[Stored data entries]
Segment Open

(* ===== verification/Types.v ===== *)
(** * Types: the constants and macros every component uses
    (inc/types.h, inc/error.h, inc/interlocked.h, kern/hal/x86.h) *)

From S2P Require Import Prelude.

(** ** KSTATUS (inc/error.h): a signed LONG, success when not negative *)

Definition KSTATUS : Type := Z.
Definition STATUS_SUCCESS : KSTATUS := 0.
Definition STATUS_OBJECT_NAME_EXISTS : KSTATUS := s32 0x40000000.
Definition STATUS_INVALID_PARAMETER : KSTATUS := s32 0xC000000D.
Definition STATUS_NO_MEMORY : KSTATUS := s32 0xC0000017.
Definition STATUS_OBJECT_NAME_NOT_FOUND : KSTATUS := s32 0xC0000034.
Definition STATUS_OBJECT_NAME_COLLISION : KSTATUS := s32 0xC0000035.
Definition STATUS_OBJECT_PATH_NOT_FOUND : KSTATUS := s32 0xC000003A.
Definition STATUS_INSUFFICIENT_RESOURCES : KSTATUS := s32 0xC000009A.
Definition STATUS_TOO_MANY_OPENED_FILES : KSTATUS := s32 0xC000011F.
Definition STATUS_INVALID_FILE_FOR_SECTION : KSTATUS := s32 0xC0000020.
Definition STATUS_INVALID_DEVICE_OBJECT_PARAMETER : KSTATUS := s32 0xC0000369.

Definition K_SUCCESS (Status : KSTATUS) : bool := STATUS_SUCCESS <=? Status.

(** ** Bit flags and rounding (inc/types.h) *)

Definition TEST_FLAG (Flags Bit : Z) : bool := negb (Z.land Flags Bit =? 0).
Definition SET_FLAG (Flags Bit : Z) : Z := Z.lor Flags Bit.
Definition CLEAR_FLAG (Flags Bit : Z) : Z := Z.ldiff Flags Bit.

Definition ROUNDDOWN (a n : Z) : Z := u32 a - u32 a mod n.
Definition ROUNDUP (a n : Z) : Z := ROUNDDOWN (u32 (u32 a + u32 n - 1)) (u32 n).

(** ** Paging constants (kern/hal/x86.h) *)

Definition PGSIZE : Z := 4096.
Definition NPTENTRIES : Z := 1024.
Definition PTSIZE : Z := PGSIZE * NPTENTRIES.
Definition PGSHIFT : Z := 12.
Definition PTXSHIFT : Z := 12.
Definition PDXSHIFT : Z := 22.

Definition PPN (la : Z) : Z := Z.shiftr la PTXSHIFT.
Definition PDX (la : Z) : Z := Z.land (Z.shiftr la PDXSHIFT) 0x3FF.
Definition PTX (la : Z) : Z := Z.land (Z.shiftr la PTXSHIFT) 0x3FF.
Definition PGOFF (la : Z) : Z := Z.land la 0xFFF.

Definition PTE_P : Z := 0x001.
Definition PTE_W : Z := 0x002.
Definition PTE_U : Z := 0x004.
Definition PTE_FLAGS_MASK : Z := 0x3FF.

(** ** Address space layout (kern/hal/x86.h) *)

Definition KERNSPACE_START : Z := 0x80000000.
Definition KERNSPACE_END : Z := 0xfffff000.
Definition KERNBASE : Z := KERNSPACE_START.
Definition KERNSIZE : Z := PTSIZE * 2.
Definition MMPAGEPOOL_START : Z := KERNBASE + KERNSIZE.
Definition MMPAGEPOOL_SIZE : Z := PTSIZE * 10.
Definition MMPAGEPOOL_END : Z := MMPAGEPOOL_START + MMPAGEPOOL_SIZE.
Definition MMNONPAGEPOOL_START : Z := MMPAGEPOOL_END.
Definition MMNONPAGEPOOL_SIZE : Z := PTSIZE * 10.
Definition MMNONPAGEPOOL_END : Z := MMNONPAGEPOOL_START + MMNONPAGEPOOL_SIZE.
Definition MMSYSPTE_START : Z := MMNONPAGEPOOL_END.
Definition MMSYSPTE_SIZE : Z := PTSIZE * 64.
Definition MMSYSPTE_END : Z := MMSYSPTE_START + MMSYSPTE_SIZE.
Definition MMPAGETABLEAREA_START : Z := 0xC0000000.
Definition MM_PDE_ADDRESS : Z := 0xC0300000.
Definition KPOOL_PERM : Z := Z.lor PTE_W PTE_P.
Definition IOPHYSMEM : Z := 0x0A0000.
Definition EXTPHYSMEM : Z := 0x100000.
Definition MAXPHYMEM : Z := 0x10000000.
Definition USERTOP : Z := KERNBASE - PTSIZE.
Definition USERPTEPOOL_SIZE : Z := 0x8000000.
Definition USERPTEPOOL_START : Z := USERTOP - USERPTEPOOL_SIZE.
Definition USERPTEPOOL_END : Z := USERTOP.
Definition USERTEMP : Z := PTSIZE.
Definition USERTEMPSIZE : Z := PTSIZE.
Definition USERTEMPEND : Z := USERTEMP + USERTEMPSIZE.

Definition IsKernelAddress (x : Z) : bool := KERNBASE <? x.
Definition IsUserAddress (x : Z) : bool := x <? USERTOP.

(** ** Interlocked operations on a LONG (inc/interlocked.h): the old value and
    the new contents of the cell.  Each is one atomic step of the machine. *)

Definition InterlockedExchangeAdd (Addend Value : Z) : Z * Z :=
  (Addend, s32 (Addend + Value)).
Definition InterlockedIncrement (Addend : Z) : Z * Z :=
  let '(old, new) := InterlockedExchangeAdd Addend 1 in (s32 (old + 1), new).
Definition InterlockedDecrement (Addend : Z) : Z * Z :=
  let '(old, new) := InterlockedExchangeAdd Addend (-1) in (s32 (old - 1), new).
Definition InterlockedExchange (Target Value : Z) : Z * Z := (Target, Value).
Definition InterlockedCompareExchange (Destination Exchange Comperand : Z) : Z * Z :=
  (Destination, if Destination =? Comperand then Exchange else Destination).

(** ** Lemmas *)

Lemma K_SUCCESS_iff st : K_SUCCESS st = true ↔ 0 <= st.
Proof. unfold K_SUCCESS, STATUS_SUCCESS. apply Z.leb_le. Qed.

Lemma rounddown_spec a n :
  is_u32 a → 0 < n → ROUNDDOWN a n <= a < ROUNDDOWN a n + n ∧ (n | ROUNDDOWN a n).
Proof.
  intros Ha Hn. unfold ROUNDDOWN. rewrite (u32_small a) by done.
  pose proof (Z.mod_pos_bound a n Hn). split; [lia|].
  exists (a / n). pose proof (Z.div_mod a n). lia.
Qed.

Lemma roundup_spec a n :
  is_u32 a → 0 < n < 2 ^ 32 → a + n - 1 < 2 ^ 32 →
  a <= ROUNDUP a n < a + n ∧ (n | ROUNDUP a n).
Proof.
  intros Ha Hn Hov. unfold ROUNDUP.
  rewrite (u32_small a), (u32_small n), (u32_small (a + n - 1)) by lia.
  destruct (rounddown_spec (a + n - 1) n) as [H1 H2]; [lia|lia|].
  split; [lia|done].
Qed.

Lemma interlocked_increment_dec v : s32 v = v →
  snd (InterlockedDecrement (snd (InterlockedIncrement v))) = v.
Proof.
  intros Hv. unfold InterlockedDecrement, InterlockedIncrement, InterlockedExchangeAdd; simpl.
  rewrite <- Hv at 2. unfold s32. f_equal.
  replace ((v + 1 + 2 ^ 31) mod 2 ^ 32 - 2 ^ 31 + -1 + 2 ^ 31)
    with ((v + 1 + 2 ^ 31) mod 2 ^ 32 - 1) by lia.
  rewrite Zminus_mod_idemp_l. f_equal. lia.
Qed.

Segment Closed

Exercise objective → Reproduce every record in full, keeping each one exactly as it reads.

Exercise response →
(* ===== verification/Types.v ===== *)
(** * Types: the constants and macros every component uses
    (inc/types.h, inc/error.h, inc/interlocked.h, kern/hal/x86.h) *)

From S2P Require Import Prelude.

(** ** KSTATUS (inc/error.h): a signed LONG, success when not negative *)

Definition KSTATUS : Type := Z.
Definition STATUS_SUCCESS : KSTATUS := 0.
Definition STATUS_OBJECT_NAME_EXISTS : KSTATUS := s32 0x40000000.
Definition STATUS_INVALID_PARAMETER : KSTATUS := s32 0xC000000D.
Definition STATUS_NO_MEMORY : KSTATUS := s32 0xC0000017.
Definition STATUS_OBJECT_NAME_NOT_FOUND : KSTATUS := s32 0xC0000034.
Definition STATUS_OBJECT_NAME_COLLISION : KSTATUS := s32 0xC0000035.
Definition STATUS_OBJECT_PATH_NOT_FOUND : KSTATUS := s32 0xC000003A.
Definition STATUS_INSUFFICIENT_RESOURCES : KSTATUS := s32 0xC000009A.
Definition STATUS_TOO_MANY_OPENED_FILES : KSTATUS := s32 0xC000011F.
Definition STATUS_INVALID_FILE_FOR_SECTION : KSTATUS := s32 0xC0000020.
Definition STATUS_INVALID_DEVICE_OBJECT_PARAMETER : KSTATUS := s32 0xC0000369.

Definition K_SUCCESS (Status : KSTATUS) : bool := STATUS_SUCCESS <=? Status.

(** ** Bit flags and rounding (inc/types.h) *)

Definition TEST_FLAG (Flags Bit : Z) : bool := negb (Z.land Flags Bit =? 0).
Definition SET_FLAG (Flags Bit : Z) : Z := Z.lor Flags Bit.
Definition CLEAR_FLAG (Flags Bit : Z) : Z := Z.ldiff Flags Bit.

Definition ROUNDDOWN (a n : Z) : Z := u32 a - u32 a mod n.
Definition ROUNDUP (a n : Z) : Z := ROUNDDOWN (u32 (u32 a + u32 n - 1)) (u32 n).

(** ** Paging constants (kern/hal/x86.h) *)

Definition PGSIZE : Z := 4096.
Definition NPTENTRIES : Z := 1024.
Definition PTSIZE : Z := PGSIZE * NPTENTRIES.
Definition PGSHIFT : Z := 12.
Definition PTXSHIFT : Z := 12.
Definition PDXSHIFT : Z := 22.

Definition PPN (la : Z) : Z := Z.shiftr la PTXSHIFT.
Definition PDX (la : Z) : Z := Z.land (Z.shiftr la PDXSHIFT) 0x3FF.
Definition PTX (la : Z) : Z := Z.land (Z.shiftr la PTXSHIFT) 0x3FF.
Definition PGOFF (la : Z) : Z := Z.land la 0xFFF.

Definition PTE_P : Z := 0x001.
Definition PTE_W : Z := 0x002.
Definition PTE_U : Z := 0x004.
Definition PTE_FLAGS_MASK : Z := 0x3FF.

(** ** Address space layout (kern/hal/x86.h) *)

Definition KERNSPACE_START : Z := 0x80000000.
Definition KERNSPACE_END : Z := 0xfffff000.
Definition KERNBASE : Z := KERNSPACE_START.
Definition KERNSIZE : Z := PTSIZE * 2.
Definition MMPAGEPOOL_START : Z := KERNBASE + KERNSIZE.
Definition MMPAGEPOOL_SIZE : Z := PTSIZE * 10.
Definition MMPAGEPOOL_END : Z := MMPAGEPOOL_START + MMPAGEPOOL_SIZE.
Definition MMNONPAGEPOOL_START : Z := MMPAGEPOOL_END.
Definition MMNONPAGEPOOL_SIZE : Z := PTSIZE * 10.
Definition MMNONPAGEPOOL_END : Z := MMNONPAGEPOOL_START + MMNONPAGEPOOL_SIZE.
Definition MMSYSPTE_START : Z := MMNONPAGEPOOL_END.
Definition MMSYSPTE_SIZE : Z := PTSIZE * 64.
Definition MMSYSPTE_END : Z := MMSYSPTE_START + MMSYSPTE_SIZE.
Definition MMPAGETABLEAREA_START : Z := 0xC0000000.
Definition MM_PDE_ADDRESS : Z := 0xC0300000.
Definition KPOOL_PERM : Z := Z.lor PTE_W PTE_P.
Definition IOPHYSMEM : Z := 0x0A0000.
Definition EXTPHYSMEM : Z := 0x100000.
Definition MAXPHYMEM : Z := 0x10000000.
Definition USERTOP : Z := KERNBASE - PTSIZE.
Definition USERPTEPOOL_SIZE : Z := 0x8000000.
Definition USERPTEPOOL_START : Z := USERTOP - USERPTEPOOL_SIZE.
Definition USERPTEPOOL_END : Z := USERTOP.
Definition USERTEMP : Z := PTSIZE.
Definition USERTEMPSIZE : Z := PTSIZE.
Definition USERTEMPEND : Z := USERTEMP + USERTEMPSIZE.

Definition IsKernelAddress (x : Z) : bool := KERNBASE <? x.
Definition IsUserAddress (x : Z) : bool := x <? USERTOP.

(** ** Interlocked operations on a LONG (inc/interlocked.h): the old value and
    the new contents of the cell.  Each is one atomic step of the machine. *)

Definition InterlockedExchangeAdd (Addend Value : Z) : Z * Z :=
  (Addend, s32 (Addend + Value)).
Definition InterlockedIncrement (Addend : Z) : Z * Z :=
  let '(old, new) := InterlockedExchangeAdd Addend 1 in (s32 (old + 1), new).
Definition InterlockedDecrement (Addend : Z) : Z * Z :=
  let '(old, new) := InterlockedExchangeAdd Addend (-1) in (s32 (old - 1), new).
Definition InterlockedExchange (Target Value : Z) : Z * Z := (Target, Value).
Definition InterlockedCompareExchange (Destination Exchange Comperand : Z) : Z * Z :=
  (Destination, if Destination =? Comperand then Exchange else Destination).

(** ** Lemmas *)

Lemma K_SUCCESS_iff st : K_SUCCESS st = true ↔ 0 <= st.
Proof. unfold K_SUCCESS, STATUS_SUCCESS. apply Z.leb_le. Qed.

Lemma rounddown_spec a n :
  is_u32 a → 0 < n → ROUNDDOWN a n <= a < ROUNDDOWN a n + n ∧ (n | ROUNDDOWN a n).
Proof.
  intros Ha Hn. unfold ROUNDDOWN. rewrite (u32_small a) by done.
  pose proof (Z.mod_pos_bound a n Hn). split; [lia|].
  exists (a / n). pose proof (Z.div_mod a n). lia.
Qed.

Lemma roundup_spec a n :
  is_u32 a → 0 < n < 2 ^ 32 → a + n - 1 < 2 ^ 32 →
  a <= ROUNDUP a n < a + n ∧ (n | ROUNDUP a n).
Proof.
  intros Ha Hn Hov. unfold ROUNDUP.
  rewrite (u32_small a), (u32_small n), (u32_small (a + n - 1)) by lia.
  destruct (rounddown_spec (a + n - 1) n) as [H1 H2]; [lia|lia|].
  split; [lia|done].
Qed.

Lemma interlocked_increment_dec v : s32 v = v →
  snd (InterlockedDecrement (snd (InterlockedIncrement v))) = v.
Proof.
  intros Hv. unfold InterlockedDecrement, InterlockedIncrement, InterlockedExchangeAdd; simpl.
  rewrite <- Hv at 2. unfold s32. f_equal.
  replace ((v + 1 + 2 ^ 31) mod 2 ^ 32 - 2 ^ 31 + -1 + 2 ^ 31)
    with ((v + 1 + 2 ^ 31) mod 2 ^ 32 - 1) by lia.
  rewrite Zminus_mod_idemp_l. f_equal. lia.
Qed.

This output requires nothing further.